* **Your instructions**: Print exactly, and only, the lines running from the line containing "200 (Jour (newDay" through the end of the records below.

(Saved entries)

Lemma keeps_sameBudgetsAs_putBudget l0 n0 id req :
  keeps (sameBudgetsAs l0 n0) (putBudget id req).
Proof.
  pose proof (Closed_sameBudgetsAs l0 n0) as C. unfold putBudget.
  repeat keeps_step C;
    apply keeps_write; intros d [H1 H2]; (split; [|exact H2]);
    cbn [Budgets with_Budgets]; rewrite map_updateOne_same; try exact H1;
    intros b; destruct (be_name req) as [n|]; try destruct (String.eqb n ""); reflexivity.
Qed.

(** Every request but a budget creation leaves the budgets' identities
    as they were, and the counter where it was or beyond. *)
Lemma handle_sameBudgets ts currentDate currentTime r d :
  (forall req, r <> POST_budgets req) ->
  sameBudgetsAs (Budgets d) (nextId d) (snd (run (handle ts currentDate currentTime r) d)).
Proof.
  intros Hr. apply keeps_run; [|split; [reflexivity|apply Nat.le_refl]].
  pose proof (Closed_sameBudgetsAs (Budgets d) (nextId d)) as C.
  apply (keeps_handle _ C).
  - intros u. apply (keeps_getDay _ u currentDate C). intros t d0 H. exact H.
  - intros req E. exfalso. exact (Hr req E).
  - apply keeps_sameBudgetsAs_putBudget.
Qed.

Lemma same_identity l : forall l',
  map identity l' = map identity l ->
  ids l' = ids l /\
  map Budget.userId (filter Budget.isPrimary l')
  = map Budget.userId (filter Budget.isPrimary l) /\
  (Forall (fun b => Budget.isPrimary b = true -> Budget.frequency b = monthly) l ->
   Forall (fun b => Budget.isPrimary b = true -> Budget.frequency b = monthly) l').
Proof.
  induction l as [|x l IH]; intros [|x' l'] E; try discriminate E.
  - repeat split. intros _. constructor.
  - cbn [map] in E. injection E as Ei Eu Ec Ef Ep Eia El.
    destruct (IH l' El) as (H1 & H2 & H3).
    split; [|split].
    + unfold ids in *. cbn [map]. now rewrite Ei, H1.
    + cbn [filter]. rewrite Ep. destruct (Budget.isPrimary x); cbn [map];
        [now rewrite Eu, H2|exact H2].
    + intros HF. inversion HF as [|? ? Hx Hl]; subst. constructor; [|now apply H3].
      rewrite Ep, Ef. exact Hx.
Qed.

Lemma ids_app l r : ids (l ++ r) = ids l ++ ids r.
Proof. unfold ids. apply map_app. Qed.

Lemma created_allocated_identity req d allocated :
  allocated = Budgets d \/
  (exists p, allocatesFromPrimary req = true /\
             find (isPrimaryMonthlyOf (br_userId req)) (Budgets d) = Some p /\
             allocated = updateOne (byId (Budget._id p))
                           (Budget.set_currentAmount
                              (Budget.currentAmount p - br_amount req)) (Budgets d)) ->
  map identity allocated = map identity (Budgets d).
Proof.
  intros [->|(p & _ & _ & ->)]; [reflexivity|].
  apply map_updateOne_same. reflexivity.
Qed.

(** X19.  Identifiers stay unique: every exposed operation, run on a
    database whose budgets have distinct [_id]s below the counter,
    leaves such a database. *)
Theorem identifiers_stay_unique :
  forall (TRANSACTIONS_SUPPORTED : bool) (currentDate currentTime : string)
         (r : Request) (d : Db),
    wellIdentified d ->
    wellIdentified (snd (run (handle TRANSACTIONS_SUPPORTED currentDate currentTime r) d)).
Proof.
  intros ts currentDate currentTime r d [Hn Hlt].
  assert (Hsame : forall d', sameBudgetsAs (Budgets d) (nextId d) d' -> wellIdentified d').
  { intros d' [HI HN]. destruct (same_identity _ _ HI) as (Hids & _ & _).
    split; [rewrite Hids; exact Hn|].
    apply Forall_forall. intros b Hb.
    assert (Hin : In (Budget._id b) (ids (Budgets d))).
    { rewrite <- Hids. unfold ids. now apply in_map. }
    unfold ids in Hin. apply in_map_iff in Hin. destruct Hin as (b0 & E & Hb0).
    rewrite Forall_forall in Hlt. specialize (Hlt b0 Hb0). lia. }
  destruct r as [req|req|id req|id req|id req|u|u];
    try (apply Hsame; apply handle_sameBudgets; intros req' E; discriminate E).
  cbn [handle].
  pose proof (postBudget_all_or_nothing ts req d) as Hall.
  pose proof (postBudget_created_budgets ts req d Hn) as Hcr.
  destruct (run (postBudget ts req) d) as [rsp d']. cbn [fst snd] in *.
  destruct Hall as [Hst|[(HB & _) HN]].
  - destruct (Hcr Hst) as (allocated & HB & HN & Hal).
    pose proof (created_allocated_identity req d allocated Hal) as HI.
    destruct (same_identity _ _ HI) as (Hids & _ & _).
    split.
    + rewrite HB, ids_app, Hids. apply NoDup_snoc; [exact Hn|].
      cbn [map budgetOf Budget._id]. intros Hin. unfold ids in Hin.
      apply in_map_iff in Hin. destruct Hin as (b0 & E & Hb0).
      rewrite Forall_forall in Hlt. specialize (Hlt b0 Hb0). lia.
    + rewrite HB, HN. apply Forall_app. split.
      * apply Forall_forall. intros b Hb.
        assert (Hin : In (Budget._id b) (ids (Budgets d))).
        { rewrite <- Hids. unfold ids. now apply in_map. }
        unfold ids in Hin. apply in_map_iff in Hin. destruct Hin as (b0 & E & Hb0).
        rewrite Forall_forall in Hlt. specialize (Hlt b0 Hb0). lia.
      * constructor; [|constructor]. cbn [budgetOf Budget._id]. lia.
  - split; [rewrite HB; exact Hn|]. rewrite HB.
    eapply Forall_impl; [|exact Hlt]. cbv beta. intros b Hb. lia.
Qed.

Lemma wellIdentified_db_in_step : wellIdentified db_in_step.
Proof.
  split.
  - repeat constructor; simpl; intuition discriminate.
  - repeat constructor.
Defined.

Lemma identifiers_stay_unique_witness :
  wellIdentified db_in_step /\
  wellIdentified (snd (run (handle true today "10:00" (POST_budgets (daily_of 1000)))
                         db_in_step)).
Proof.
  split; [exact wellIdentified_db_in_step|].
  exact (identifiers_stay_unique true today "10:00" (POST_budgets (daily_of 1000))
           db_in_step wellIdentified_db_in_step).
Defined.

(** X20.  Each user keeps at most one primary budget, and primary
    budgets stay monthly: every exposed operation, run on a database
    with distinct budget identifiers where this holds, leaves a database
    where it holds; a second primary budget for a user is never
    created. *)
Theorem one_primary_budget_per_user :
  forall (TRANSACTIONS_SUPPORTED : bool) (currentDate currentTime : string)
         (r : Request) (d : Db),
    NoDup (ids (Budgets d)) -> primariesOk d ->
    primariesOk (snd (run (handle TRANSACTIONS_SUPPORTED currentDate currentTime r) d)).
Proof.
  intros ts currentDate currentTime r d Hn [Hu Hm].
  assert (Hsame : forall d', map identity (Budgets d') = map identity (Budgets d) ->
                             primariesOk d').
  { intros d' HI. destruct (same_identity _ _ HI) as (_ & Hown & Hmon).
    split; [rewrite Hown; exact Hu|now apply Hmon]. }
  destruct r as [req|req|id req|id req|id req|u|u];
    try (apply Hsame;
         apply (handle_sameBudgets ts currentDate currentTime);
         intros req' E; discriminate E).
  cbn [handle].
  pose proof (postBudget_all_or_nothing ts req d) as Hall.
  pose proof (postBudget_created_budgets ts req d Hn) as Hcr.
  pose proof (postBudget_created_inv ts req d Hn) as Hinv. cbv zeta in Hinv.
  destruct (run (postBudget ts req) d) as [rsp d']. cbn [fst snd] in *.
  destruct Hall as [Hst|[(HB & _) _]]; [|apply Hsame; now rewrite HB].
  destruct (Hcr Hst) as (allocated & HB & _ & Hal).
  destruct (Hinv Hst) as (_ & _ & _ & Hp & _).
  pose proof (created_allocated_identity req d allocated Hal) as HI.
  destruct (same_identity _ _ HI) as (_ & Hown & Hmon).
  unfold primariesOk. rewrite HB, filter_app, map_app, Hown. cbn [filter].
  unfold budgetOf at 1. cbn [Budget.isPrimary].
  destruct (br_isPrimary req) eqn:Ep.
  - destruct Hp as [Hnone Hfreq]. split.
    + cbn [map]. apply NoDup_snoc; [exact Hu|]. cbn [budgetOf Budget.userId].
      intros Hin. apply in_map_iff in Hin. destruct Hin as (b & Eb & Hb).
      apply filter_In in Hb. destruct Hb as [Hb Hbp].
      pose proof (find_none _ _ Hnone b Hb) as F. unfold isPrimaryOf in F.
      rewrite Eb, Nat.eqb_refl, Hbp in F. discriminate F.
    + apply Forall_app. split; [now apply Hmon|].
      constructor; [|constructor]. intros _. exact Hfreq.
  - split.
    + cbn [map]. rewrite app_nil_r. exact Hu.
    + apply Forall_app. split; [now apply Hmon|].
      constructor; [|constructor]. cbn [budgetOf Budget.isPrimary]. rewrite Ep.
      intros E. discriminate E.
Qed.

Lemma primariesOk_db_in_step : primariesOk db_in_step.
Proof.
  split.
  - simpl. repeat constructor. intros [].
  - repeat constructor; simpl; intros E; (reflexivity || discriminate E).
Defined.

Lemma one_primary_budget_per_user_witness :
  let req := mkBudgetRequest 7 "Second salaire" 200000 monthly None true in
  NoDup (ids (Budgets db_in_step)) /\ primariesOk db_in_step /\
  primariesOk (snd (run (handle true today "10:00" (POST_budgets req)) db_in_step)).
Proof.
  intros req.
  split; [exact (proj1 wellIdentified_db_in_step)|].
  split; [exact primariesOk_db_in_step|].
  exact (one_primary_budget_per_user true today "10:00" (POST_budgets req) db_in_step
           (proj1 wellIdentified_db_in_step) primariesOk_db_in_step).
Defined.



(* ------------------------------------------------------------------ *)
(** ** Day records *)

Lemma isDayOf_key u dt x :
  isDayOf u dt x = true <-> (Day.userId x, Day.date x) = (u, dt).
Proof.
  unfold isDayOf. rewrite andb_true_iff, Nat.eqb_eq, String.eqb_eq. split.
  - intros [-> ->]. reflexivity.
  - intros E. injection E as -> ->. auto.
Qed.

Lemma key_absent u dt l :
  find (isDayOf u dt) l = None ->
  ~ In (u, dt) (map (fun x => (Day.userId x, Day.date x)) l).
Proof.
  intros H Hin. apply in_map_iff in Hin. destruct Hin as (x & E & Hx).
  pose proof (find_none _ _ H x Hx) as F.
  apply isDayOf_key in E. congruence.
Qed.

Lemma oneDayPerDate_upsertDay u dt i b g e f d :
  oneDayPerDate d -> oneDayPerDate (with_Days (upsertDay u dt i b g e f) d).
Proof.
  unfold oneDayPerDate, dayKeys. cbn [Days with_Days]. intros H. unfold upsertDay.
  destruct (find (isDayOf u dt) (Days d)) as [x|] eqn:E.
  - rewrite map_updateOne_same by reflexivity. exact H.
  - rewrite map_app. apply NoDup_snoc; [exact H|]. apply key_absent. exact E.
Qed.

Lemma Closed_oneDayPerDate : Closed oneDayPerDate.
Proof.
  constructor; try (intros; assumption).
  intros. now apply oneDayPerDate_upsertDay.
Qed.

Lemma Users_reconciled u currentDate d :
  Users (reconciled u currentDate d) = Users d.
Proof.
  unfold reconciled. destruct (find _ _); [|reflexivity].
  destruct (Qltb _ _); reflexivity.
Qed.

Lemma run_getDay u currentDate d :
  run (getDay u currentDate) d
  = match find (isUser u) (Users d) with
    | None => (mkResponse 404 Utilisateur_non_trouve, d)
    | Some _ =>
        match find (isDayOf u currentDate) (Days d) with
        | Some t => (mkResponse 200 (Jour t), d)
        | None => (mkResponse 200 (Jour (newDay u currentDate d)),
                   save_Day (newDay u currentDate d) (reconciled u currentDate d))
        end
    end.
Proof.
  unfold run, getDay. mred_goal.
  destruct (find (isUser u) (Users d)) as [user|]; [|reflexivity]. mred_goal.
  destruct (find (isDayOf u currentDate) (Days d)) as [t|] eqn:E; [reflexivity|].
  mred_goal.
  by_effect (effect_calculateBudgetsAvailable u currentDate).
  cbn [db]. reflexivity.
Qed.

* **Written response**:
        | None => (mkResponse 200 (Jour (newDay u currentDate d)),
                   save_Day (newDay u currentDate d) (reconciled u currentDate d))
        end
    end.
Proof.
  unfold run, getDay. mred_goal.
  destruct (find (isUser u) (Users d)) as [user|]; [|reflexivity]. mred_goal.
  destruct (find (isDayOf u currentDate) (Days d)) as [t|] eqn:E; [reflexivity|].
  mred_goal.
  by_effect (effect_calculateBudgetsAvailable u currentDate).
  cbn [db]. reflexivity.
Qed.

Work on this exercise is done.